Some of the more famous ones include:

  • GOMER -  Get Out of My Emergency Room (reserved for nuisance patients, often `frequent flyers’)
  • CTD -  Circling The Drain (Patients near death, not expected to survive)
  • DFO - Done Fell Out (anything from fainting to cardiac arrest)
  • ETOH- Abbreviation for Ethanol (but can also stand for Extremely Trashed Or Hammered – i.e. Drunk)
  • FDGB – Fall Down, Go Boom (same as DFO, but usually elderly)
  • FLK-  Funny looking kid 
  • Positive `O’ Sign – Comatose, mouth wide open
  • Positive `Q’ Sign – Comatose , mouth wide open, tongue protruding.
  • PITA – Pain In The Ass

And perhaps the most famous of all; GOK – God Only Knows (perplexing symptoms)


 

I rehash these whimsical acronyms today because the Annals of Emergency Medicine has published in their July, 2013 edition an inspired bit of medical lunacy that anyone with an emergency medical background will appreciate.

 

(For everyone else, I do apologize, as much of this will probably make no sense whatsoever . . .)

 

By all means, follow the link to read:

 

 

 

Annals of Emergency Medicine
Volume 62, Issue 1 , Page 95, July 2013

An Absurdly Random, and Completely Blind, Review and Prospective Validation of Mathematical Truisms in Emergency Medicine and Critical Care

  • Torrey Goodman, MD
  • Study Objective

    We thought that in the darkest part of night shifts, when the diurnal variation of our internal clocks is defunct and all organized neuronal electrical activity in the cerebrum has ceased, that mathematical truisms might be a valid tool in the assessment and treatment of the acutely ill, injured, or merely crazy patients in the emergency department (ED). Therefore, in support of evidence-based medicine, we sought to define and subsequently validate any mathematical information that may be clinically useful at 3 am.

    (Continue . . . )


    Dr. Goodman, I salute you.  You’ve penned a classic.

     

    Very long-time readers of this blog may recall that back in early 2006 I wrote my own `mock’ paper on Polyidiotitis ( a condition which quite sadly, still remains unrecognized by the medical community).

    Polyidiotitis : Diagnosis and Treatment.

     
    It has been said that the first casualty of any war is the truth.

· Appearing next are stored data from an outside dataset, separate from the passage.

(** * PicoWeatherStation: sensor compensation, battery monitor, transmit buffer

    A shallow embedding of [bme280.py], [power.py], [wifimanager.py], the
    simulated hardware of [hardwaresim.py] and the constants of [config.py],
    with the properties the station's specification states about them and
    further properties of the code.

    Numbers.  Python [int] is [Z].  Python [float] is kept abstract behind the
    interface [PyFloat], so every method is written once, with the operators of
    the source, and is run at two instances:
      - [Exact.exact_float]: the rationals [Q], arithmetic without rounding;
      - [Binary64.binary64_float]: IEEE 754 binary64 with
        round-to-nearest-even, the arithmetic of CPython's [float].
    What depends on the order of the tests alone is proved for every
    instance.  What depends on the arithmetic is proved in exact arithmetic;
    in binary64 the comparisons are proved from their specification, NaN
    included, and the formulas are evaluated at concrete inputs.

    Surroundings.  The converter, the wireless interface, [urequests] and
    the clock are inputs: each method takes the state of the world with the
    object and returns both.  Console output is left out. *)

From Stdlib Require Import ZArith QArith Lqa Lia List Bool.
From Stdlib Require Import PrimFloat SpecFloat FloatOps FloatAxioms.
From Stdlib Require Reals.
From Stdlib Require Lra.
From coqutil Require Import Z.bitblast.
Import ListNotations.

Set Implicit Arguments.

(* ================================================================== *)
(** * Python numbers *)

Module Num.

(** The part of Python's [float] the drivers use.  [of_int] is the implicit
    promotion of an [int] operand (and a literal such as [16384.0]); [dec n d]
    is the decimal literal [n/d] (as [17.27] is [dec 1727 100]); [to_int] is
    [int(x)], truncation toward zero, which raises on NaN and infinities. *)
Class PyFloat (F : Type) : Type := {
  of_int : Z -> F;
  dec    : Z -> positive -> F;
  fadd   : F -> F -> F;
  fsub   : F -> F -> F;
  fmul   : F -> F -> F;
  fdiv   : F -> F -> F;
  feqb   : F -> F -> bool;
  fltb   : F -> F -> bool;
  fleb   : F -> F -> bool;
  to_int : F -> option Z
}.

Declare Scope py_scope.
Delimit Scope py_scope with py.

(** [x ** 2] *)
Definition sqr {F} `{PyFloat F} (x : F) : F := fmul x x.

(** [x / y] where [y] is not a literal: Python raises [ZeroDivisionError]
    when the divisor compares equal to zero. *)
Definition checked_div {F} `{PyFloat F} (x y : F) : option F :=
  if feqb y (of_int 0) then None else Some (fdiv x y).

End Num.
Import Num.

(** ** Exact arithmetic *)

Module Exact.

Definition trunc (q : Q) : Z := Z.quot (Qnum q) (Zpos (Qden q)).

#[global] Instance exact_float : PyFloat Q := {|
  of_int := inject_Z;
  dec    := Qmake;
  fadd   := Qplus;
  fsub   := Qminus;
  fmul   := Qmult;
  fdiv   := Qdiv;
  feqb   := Qeq_bool;
  fltb   := fun x y => negb (Qle_bool y x);
  fleb   := Qle_bool;
  to_int := fun q => Some (trunc q)
|}.

End Exact.

(** ** IEEE 754 binary64 *)

Module Binary64.

(** [float(z)]: the nearest double, ties to even. *)
Definition of_Z (z : Z) : float :=
  SF2Prim (binary_normalize prec emax z 0 false).

(** [int(x)] *)
Definition trunc (x : float) : option Z :=
  match Prim2SF x with
  | S754_zero _ => Some 0%Z
  | S754_finite s m e =>
      let a := match e with
               | Z0 => Zpos m
               | Zpos p => Z.shiftl (Zpos m) (Zpos p)
               | Zneg p => Z.shiftr (Zpos m) (Zpos p)
               end in
      Some (if s then Z.opp a else a)
  | S754_infinity _ | S754_nan => None
  end.

(** [x] is not a NaN; [x] is neither a NaN nor an infinity. *)
Definition is_number (x : float) : bool :=
  match Prim2SF x with
  | S754_nan => false
  | _ => true
  end.

Definition is_finite (x : float) : bool :=
  match Prim2SF x with
  | S754_zero _ | S754_finite _ _ _ => true
  | S754_infinity _ | S754_nan => false
  end.

#[global] Instance binary64_float : PyFloat PrimFloat.float := {|
  of_int := of_Z;
  dec    := fun n d => PrimFloat.div (of_Z n) (of_Z (Zpos d));
  fadd   := PrimFloat.add;
  fsub   := PrimFloat.sub;
  fmul   := PrimFloat.mul;
  fdiv   := PrimFloat.div;
  feqb   := PrimFloat.eqb;
  fltb   := PrimFloat.ltb;
  fleb   := PrimFloat.leb;
  to_int := trunc
|}.

End Binary64.

(* ================================================================== *)
(** * Methods that update [self] *)

Module St.

(** A method of an object of type [S] returning an [A]: the attribute
    assignments of the body are threaded through. *)
Definition M (S A : Type) : Type := S -> A * S.

Definition ret {S A} (a : A) : M S A := fun s => (a, s).
Definition bind {S A B} (m : M S A) (k : A -> M S B) : M S B :=
  fun s => let (a, s') := m s in k a s'.
Definition get {S} : M S S := fun s => (s, s).
Definition put {S} (s : S) : M S unit := fun _ => (tt, s).
Definition modify {S} (f : S -> S) : M S unit := fun s => (tt, f s).
Definition when {S} (b : bool) (m : M S unit) : M S unit :=
  if b then m else ret tt.

Declare Scope st_scope.
Delimit Scope st_scope with st.
Notation "x <- m ;; k" := (bind m (fun x => k))
  (at level 61, m at next level, right associativity) : st_scope.
Notation "m ;; k" := (bind m (fun _ => k))
  (at level 61, right associativity) : st_scope.

End St.

(* ================================================================== *)
(** * config.py *)

Module Config.

Section Constants.
Context {F : Type} `{PyFloat F}.

Definition BATTERY_VOLTAGE_DIVIDER_RATIO : F := of_int 2.
Definition BATTERY_LOW_VOLTAGE : F := dec 33 10.
Definition BATTERY_CRITICAL_VOLTAGE : F := of_int 3.
Definition BATTERY_FULL_VOLTAGE : F := dec 42 10.
Definition VREF : F := dec 33 10.

End Constants.

Definition SENSOR_READ_INTERVAL : Z := 300.
Definition DATA_BUFFER_SIZE : nat := 50.
Definition USE_THINGSPEAK : bool := true.
Definition USE_HTTP_POST : bool := false.

End Config.

(* ================================================================== *)
(** * bme280.py *)

Module BME280.

Section Driver.
Context {F : Type} `{PyFloat F}.

(** The operators at [F]; an [int] operand of a float operator is promoted. *)
Local Coercion promote (z : Z) : F := of_int z.
Local Notation "x + y" := (@fadd F _ x y) : py_scope.
Local Notation "x - y" := (@fsub F _ x y) : py_scope.
Local Notation "x * y" := (@fmul F _ x y) : py_scope.
Local Notation "x / y" := (@fdiv F _ x y) : py_scope.
Local Notation "x == y" := (@feqb F _ x y) : py_scope.
Local Notation "x < y" := (@fltb F _ x y) : py_scope.
Local Notation "x <= y" := (@fleb F _ x y) : py_scope.
Local Notation "x > y" := (@fltb F _ y x) (only parsing) : py_scope.
Local Notation "x >= y" := (@fleb F _ y x) (only parsing) : py_scope.
Local Open Scope Z_scope.
Local Open Scope py_scope.

(** The attributes [_load_calibration] fills, and [t_fine]. *)
Record BME280 : Type := {
  dig_T1 : Z; dig_T2 : Z; dig_T3 : Z;
  dig_P1 : Z; dig_P2 : Z; dig_P3 : Z; dig_P4 : Z; dig_P5 : Z;
  dig_P6 : Z; dig_P7 : Z; dig_P8 : Z; dig_P9 : Z;
  dig_H1 : Z; dig_H2 : Z; dig_H3 : Z; dig_H4 : Z; dig_H5 : Z; dig_H6 : Z;
  t_fine : Z
}.

Definition set_t_fine (self : BME280) (t : Z) : BME280 :=
  {| dig_T1 := dig_T1 self; dig_T2 := dig_T2 self; dig_T3 := dig_T3 self;
     dig_P1 := dig_P1 self; dig_P2 := dig_P2 self; dig_P3 := dig_P3 self;
     dig_P4 := dig_P4 self; dig_P5 := dig_P5 self; dig_P6 := dig_P6 self;
     dig_P7 := dig_P7 self; dig_P8 := dig_P8 self; dig_P9 := dig_P9 self;
     dig_H1 := dig_H1 self; dig_H2 := dig_H2 self; dig_H3 := dig_H3 self;
     dig_H4 := dig_H4 self; dig_H5 := dig_H5 self; dig_H6 := dig_H6 self;
     t_fine := t |}.

(** Register addresses. *)
Definition REG_DIG_T1 : Z := 0x88.
Definition REG_DIG_H1 : Z := 0xA1.
Definition REG_DIG_H2 : Z := 0xE1.

(** [_read_uint16_le] and [_read_int16_le], over the bytes [mem] the device
    holds at each register. *)
Definition _read_uint16_le (mem : Z -> Z) (reg : Z) : Z :=
  (mem reg + 256 * mem (reg + 1))%Z.

Definition _read_int16_le (mem : Z -> Z) (reg : Z) : Z :=
  let u := _read_uint16_le mem reg in
  if (u <? 32768)%Z then u else (u - 65536)%Z.

(** [_load_calibration]; [t_fine] is the 0 that [__init__] gives it. *)
Definition _load_calibration (mem : Z -> Z) : BME280 :=
  let e4 := mem (REG_DIG_H2 + 3)%Z in
  let e5 := mem (REG_DIG_H2 + 4)%Z in
  let e6 := mem (REG_DIG_H2 + 5)%Z in
  let h4 := Z.lor (Z.shiftl e4 4) (Z.land e5 0x0F) in
  let h5 := Z.lor (Z.land (Z.shiftr e5 4) 0x0F) (Z.shiftl e6 4) in
  let h6 := mem (REG_DIG_H2 + 6)%Z in
  {| dig_T1 := _read_uint16_le mem REG_DIG_T1;
     dig_T2 := _read_int16_le mem (REG_DIG_T1 + 2);
     dig_T3 := _read_int16_le mem (REG_DIG_T1 + 4);
     dig_P1 := _read_uint16_le mem (REG_DIG_T1 + 6);
     dig_P2 := _read_int16_le mem (REG_DIG_T1 + 8);
     dig_P3 := _read_int16_le mem (REG_DIG_T1 + 10);
     dig_P4 := _read_int16_le mem (REG_DIG_T1 + 12);
     dig_P5 := _read_int16_le mem (REG_DIG_T1 + 14);
     dig_P6 := _read_int16_le mem (REG_DIG_T1 + 16);
     dig_P7 := _read_int16_le mem (REG_DIG_T1 + 18);
     dig_P8 := _read_int16_le mem (REG_DIG_T1 + 20);
     dig_P9 := _read_int16_le mem (REG_DIG_T1 + 22);
     dig_H1 := mem REG_DIG_H1;
     dig_H2 := _read_int16_le mem REG_DIG_H2;
     dig_H3 := mem (REG_DIG_H2 + 2)%Z;
     dig_H4 := if (Z.land h4 0x800 =? 0)%Z then h4 else (h4 - 4096)%Z;
     dig_H5 := if (Z.land h5 0x800 =? 0)%Z then h5 else (h5 - 4096)%Z;
     dig_H6 := if (127 <? h6)%Z then (h6 - 256)%Z else h6;
     t_fine := 0 |}.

Undoubtedly true. During an emergency, the first casualty is usually common sense. During a large-scale event, such as a Pandemic, Earthquake or Hurricane, Polyidiotitis, an insidious and serious disease, runs rampant.

     

    No one is immune, and the symptoms may not always be obvious early on. Even professional responders have been known contract this oft times embarrassing and sometimes deadly disease. Etiology of this disorder is poorly understood, but clustering of cases is common, suggesting a human-to-human vector.

     

    Person’s afflicted with this disease often exhibit the following symptoms. Rapid pulse, increased blood pressure, rapid, oft times shallow breathing, and bizarre psychiatric manifestations that include, but are not limited to, a feeling of invulnerability or immortality. This may be a dissociative disorder, as victims of Polyidiotitis seem to lose any vestige of situational awareness. They develop a narrow focus, a tunnel vision of sorts, that diminishes their ability to make rational decisions.

     

    Clearly there is a disconnect in the patient between reality their perception thereof. Victims of this disease may argue, quite convincingly, that there is absolutely nothing wrong. When confronted, they may even become combative.

     

    Those in close contact with these subjects must take care not to become afflicted themselves (see Lemming’s Disease).

     

    A paradoxical response is sometimes seen in Polyidiotitis, characterized by denial and decent into a semi-fugue state. These victims, while not exhibiting the classic symptoms of Polyidiotitis, are just as profoundly affected. They often fail to take action, or prepare, in the face of an advancing threat. Indeed, their dissociation may be so complete that they simply are unable to accept that any threat exists.

     

    For reasons not yet known, this paradoxical response has been found to be most prevalent in politicians, business leaders, and people in authority.

    (Continue . . . )

     

    They say that if you look back at something you wrote more than 5 years ago and aren’t at least a little bit embarrassed, then you haven’t progressed as a writer.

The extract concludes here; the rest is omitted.